Back in the old days I would buy a PC card that had a Mac equivalent and flash the bios to the Mac version and save a few 100 bucks. This was late OS9 early OSX era. I wonder if you still can?
 
So, what makes it significantly more expensive? Firmware? Driver? Support? Reliability? I'd really like to know

That's cover is not made out of plastic, it's actually ivory.

Back in the old days I would buy a PC card that had a Mac equivalent and flash the bios to the Mac version and save a few 100 bucks. I wonder if you still can?
I don't see why not. Macs are even more PC like today than they had ever been before.

Who games on Macs anyways?
 
That's cover is not made out of plastic, it's actually ivory.

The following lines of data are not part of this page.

(* ===== verification/RbacHandlers.v ===== *)
(** * The handlers that change access
      (server/src/internal/api: rbac_grant_scope.go,
      rbac_group_privilege_handlers.go, rbac_group_handlers.go,
      rbac_token_handlers.go, rbac_handlers.go)

    Each handler asks for an admin permission, asks the ceiling checks
    whether the change lies within the acting token's access, and then writes
    to the store.  Other requests may change the store in between: the checks
    run on the store of the checker [rc], the write on the store [w]. *)
From stdpp Require Import base list strings gmap sets relations.
From S2P Require Import Prelude AuthStore Groups Grants Access TokenScope.
From S2P Require Import Ceiling.

Local Open Scope Z_scope.

(** What the client sees.  A refusal is recorded as a denial, which touches
    the audit log only and is not part of [tables] here. *)
Inductive rbac_response :=
| Refused
| BadRequest
| Conflict
| ReadFailed
| WriteFailed (e : auth_error)
| NoContent.

(** The answer to a write: [respondTokenWriteError], and for the other writes
    the two cases that apply to them. *)
Definition respond (out : tables * result unit) : tables * rbac_response :=
  (fst out, match snd out with
            | Ok _ => NoContent
            | Err ErrUnknownMCPPrivilege => BadRequest
            | Err ErrTokenScopeChanged => Conflict
            | Err e =>
                if bool_decide (e ∈ [ErrSuperuserTargetForbidden; ErrTokenNotOwned;
                                     ErrRevokeLiftsRestriction])
                then Refused else WriteFailed e
            end).

Section Handlers.
Context (rc : option RBACChecker) (w : AuthStore) (ctx : Context).

Definition requirePermission (permission : string)
    (k : tables * rbac_response) : tables * rbac_response :=
  if HasAdminPermission rc ctx permission then k else (db w, Refused).

Definition requireSuperuser (k : tables * rbac_response)
    : tables * rbac_response :=
  if IsSuperuser rc ctx then k else (db w, Refused).

Definition requireGrantInTokenScope (inScope : bool)
    (k : tables * rbac_response) : tables * rbac_response :=
  if inScope then k else (db w, Refused).

(** ** Privileges of a group *)

Definition handleGrantMCP (groupID : Z) (privilege : string)
    : tables * rbac_response :=
  requirePermission "manage_permissions"
    (if String.eqb privilege "" then (db w, BadRequest)
     else requireGrantInTokenScope (CanGrantMCPItem rc ctx privilege)
       (respond (grantMCPPrivilegeByName w groupID privilege))).

Definition handleRevokeMCP (groupID : Z) (privilege : string)
    : tables * rbac_response :=
  requirePermission "manage_permissions"
    (if String.eqb privilege "" then (db w, BadRequest)
     else respond (revokeMCPPrivilegeByName w groupID privilege)).

Definition handleGrantConnection (groupID connectionID : Z)
    (accessLevel : string) : tables * rbac_response :=
  requirePermission "manage_permissions"
    (if connectionID <? 0 then (db w, BadRequest)
     else if negb (String.eqb accessLevel "read") &&
             negb (String.eqb accessLevel "read_write") then (db w, BadRequest)
     else requireGrantInTokenScope
       (CanGrantConnection rc ctx connectionID accessLevel)
       (respond (grantConnectionPrivilege w groupID connectionID accessLevel))).

Definition handleRevokeConnection (groupID connectionID : Z)
    : tables * rbac_response :=
  requirePermission "manage_permissions"
    (requireGrantInTokenScope (CanRevokeConnection rc ctx connectionID)
       (respond (revokeConnectionPrivilege w groupID connectionID
                   (ConnectionLiftGuard rc ctx [connectionID])))).

Definition grantGroupPermission (groupID : Z) (permission : string)
    : tables * rbac_response :=
  requireSuperuser
    (if String.eqb permission "" then (db w, BadRequest)
     else requireGrantInTokenScope (CanGrantAdminPermission rc ctx permission)
       (respond (grantAdminPermission w groupID permission))).

Definition revokeGroupPermission (groupID : Z) (permission : string)
    : tables * rbac_response :=
  requireSuperuser (respond (revokeAdminPermission w groupID permission)).

(** ** Members of a group *)

(** The member named by a request body. *)
Definition addGroupMember (groupID : Z) (userID memberGroupID : option Z)
    : tables * rbac_response :=
  requirePermission "manage_groups"
    (match userID, memberGroupID with
     | None, None | Some _, Some _ => (db w, BadRequest)
     | Some u, None =>
         requireGrantInTokenScope (GroupWithinTokenScope rc ctx groupID)
           (respond (addUserToGroup w groupID u))
     | None, Some g =>
         requireGrantInTokenScope (GroupWithinTokenScope rc ctx groupID)
           (respond (addGroupToGroup w groupID g))
     end).

Definition removeGroupMember (groupID : Z) (memberType : string) (memberID : Z)
    : tables * rbac_response :=
  requirePermission "manage_groups"
    (if negb (String.eqb memberType "user") &&
        negb (String.eqb memberType "group") then (db w, BadRequest)
     else requireGrantInTokenScope (CanRemoveGroupMember rc ctx groupID)
       (if String.eqb memberType "user"
        then respond (removeUserFromGroup w groupID memberID)
        else respond (removeGroupFromGroup w groupID memberID))).

(** ** Deleting a group *)

Definition GetGroup (s : AuthStore) (id : Z) : result (option UserGroup) :=
  ask s "GetGroup" 0 [id]
    (find (fun g => group_id g =? id) (user_group_rows (db s))).

(** [federated]: the group names the OIDC group map assigns users to. *)
Definition requireGroupDeleteInTokenScope (s : AuthStore)
    (federated : gset string) (groupID : Z) (k : tables * rbac_response)
    : tables * rbac_response :=
  if bool_decide (federated = ∅) || TokenHoldsEverything rc ctx then k
  else match GetGroup s groupID with
       | Err _ => (db w, ReadFailed)
       | Ok None => k
       | Ok (Some group) =>
           requireGrantInTokenScope
             (negb (bool_decide (Name group ∈ federated))) k
       end.

(** [s] is the store of [rc], which the handler also reads directly. *)
Definition handleDeleteGroup (s : AuthStore) (federated : gset string)
    (groupID : Z) : tables * rbac_response :=
  requirePermission "manage_groups"
    (requireGrantInTokenScope (CanDeleteGroup rc ctx groupID)
       (requireGroupDeleteInTokenScope s federated groupID
          (respond (deleteGroup w groupID
                      (GroupDeleteLiftGuard rc s ctx groupID))))).

(** ** Token scopes *)

Definition tokenOwnerGuard : TokenOwnerGuard :=
  if IsSuperuser rc ctx then AnyTokenOwner else TokensOwnedBy (ctx_userID ctx).

Definition superuserOwnerAllowed (tokenID : Z) : bool :=
  if (0 <? ctx_tokenID ctx) && (ctx_tokenID ctx =? tokenID) then true
  else IsSuperuser rc ctx.

(** [requireTokenScopeChange]: the snapshot the write is tied to, or the
    refusal. *)
Definition requireTokenScopeChange (judge : result (bool * option TokenScopeSnapshot))
    : option TokenScopeSnapshot + rbac_response :=
  if TokenHoldsEverything rc ctx then inl None
  else match judge with
       | Err _ => inr ReadFailed
       | Ok (allowed, judged) => if allowed then inl judged else inr Refused
       end.

Definition is_empty {A} (kind : option (list A)) : bool :=
  match kind with Some entries => is_nil entries | None => false end.

Definition emptyScopeKind (connections mcpPrivileges adminPermissions : bool)
    : bool := connections || mcpPrivileges || adminPermissions.

(** [requireKnownMCPPrivileges], reading the store of the handler. *)
Fixpoint requireKnownMCPPrivileges (s : AuthStore) (identifiers : list string)
    : option rbac_response :=
  match identifiers with
  | [] => None
  | identifier :: rest =>
      if String.eqb identifier "*" then requireKnownMCPPrivileges s rest
      else match ask s "GetMCPPrivilege" 0 [] (find_identifier (db s) identifier) with
           | Err _ => Some ReadFailed
           | Ok None => Some BadRequest
           | Ok (Some _) => requireKnownMCPPrivileges s rest
           end
  end.

Definition handleSetTokenScope (s : AuthStore) (tokenID : Z)
    (change : TokenScopeChange) : tables * rbac_response :=
  requirePermission "manage_token_scopes" (
  if emptyScopeKind (is_empty (ch_connections change)) (is_empty (ch_mcp change))
       (is_empty (ch_admin change)) then (db w, BadRequest)
  else if negb (is_ok (ValidateScopedConnections (default [] (ch_connections change))))
  then (db w, BadRequest)
  else if negb (is_ok (ValidateAdminPermissions (default [] (ch_admin change))))
  then (db w, BadRequest)
  else match requireKnownMCPPrivileges s (default [] (ch_mcp change)) with
       | Some r => (db w, r)
       | None =>
           match requireTokenScopeChange
                   (JudgeTokenScopeChange rc ctx tokenID change) with
           | inr r => (db w, r)
           | inl judged =>
               respond (setTokenScope w tokenID change
                          (superuserOwnerAllowed tokenID) tokenOwnerGuard judged)
           end
       end).

Definition handleClearTokenScope (tokenID : Z) (lister : option ReachLister)
    : tables * rbac_response :=
  requirePermission "manage_token_scopes"
    (match requireTokenScopeChange
             (JudgeTokenScopeClear rc ctx tokenID lister) with
     | inr r => (db w, r)
     | inl judged =>
         respond (clearTokenScope w tokenID (superuserOwnerAllowed tokenID)
                    tokenOwnerGuard judged)
     end).
End Handlers.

I don't see why not. Macs are even more PC like today than they had ever been before.

Who games on Macs anyways?

Back then Apples were better for Photoshop and such. SO it was graphic artists who wanted to get more FPS in Quake and Unreal basically :laugh:
 
Who games on Macs anyways?

No one buys a Mac to game primarily still but it's a lot more possible and worthwhile than ever before both due to the Intel hardware and companies like Valve.

And as for flashing again I am not even sure what to flash exactly as I am still not convinced there is an actual low-level difference such as firmware. Somehow PC cards don't work out of the box but as I said I don't understand how/why exactly. Before Intel Macs there was a definite firmware/bios difference and neither would work on the other platform.
 
So, what makes it significantly more expensive? Firmware? Driver? Support? Reliability? I'd really like to know

The white paint, lol.

Seriously, demand (economy of scale), driver re-writes, firmware and all the associated certifcations and compatibility testing.

Pretty much the same reason workstation cards are so expensive.

Then you have the Mac O'sphere, where there are few options and people willing to pay for those few options.
 
Yeah Sasqui pretty much hit it on the head.
 
Is it just me or is AMD/Vendors getting lots of contracts with other companies...?

I do like the White look, would be nice in a all white build.
 
It is obvious, the card costs this much because there are less produced than PC counterparts.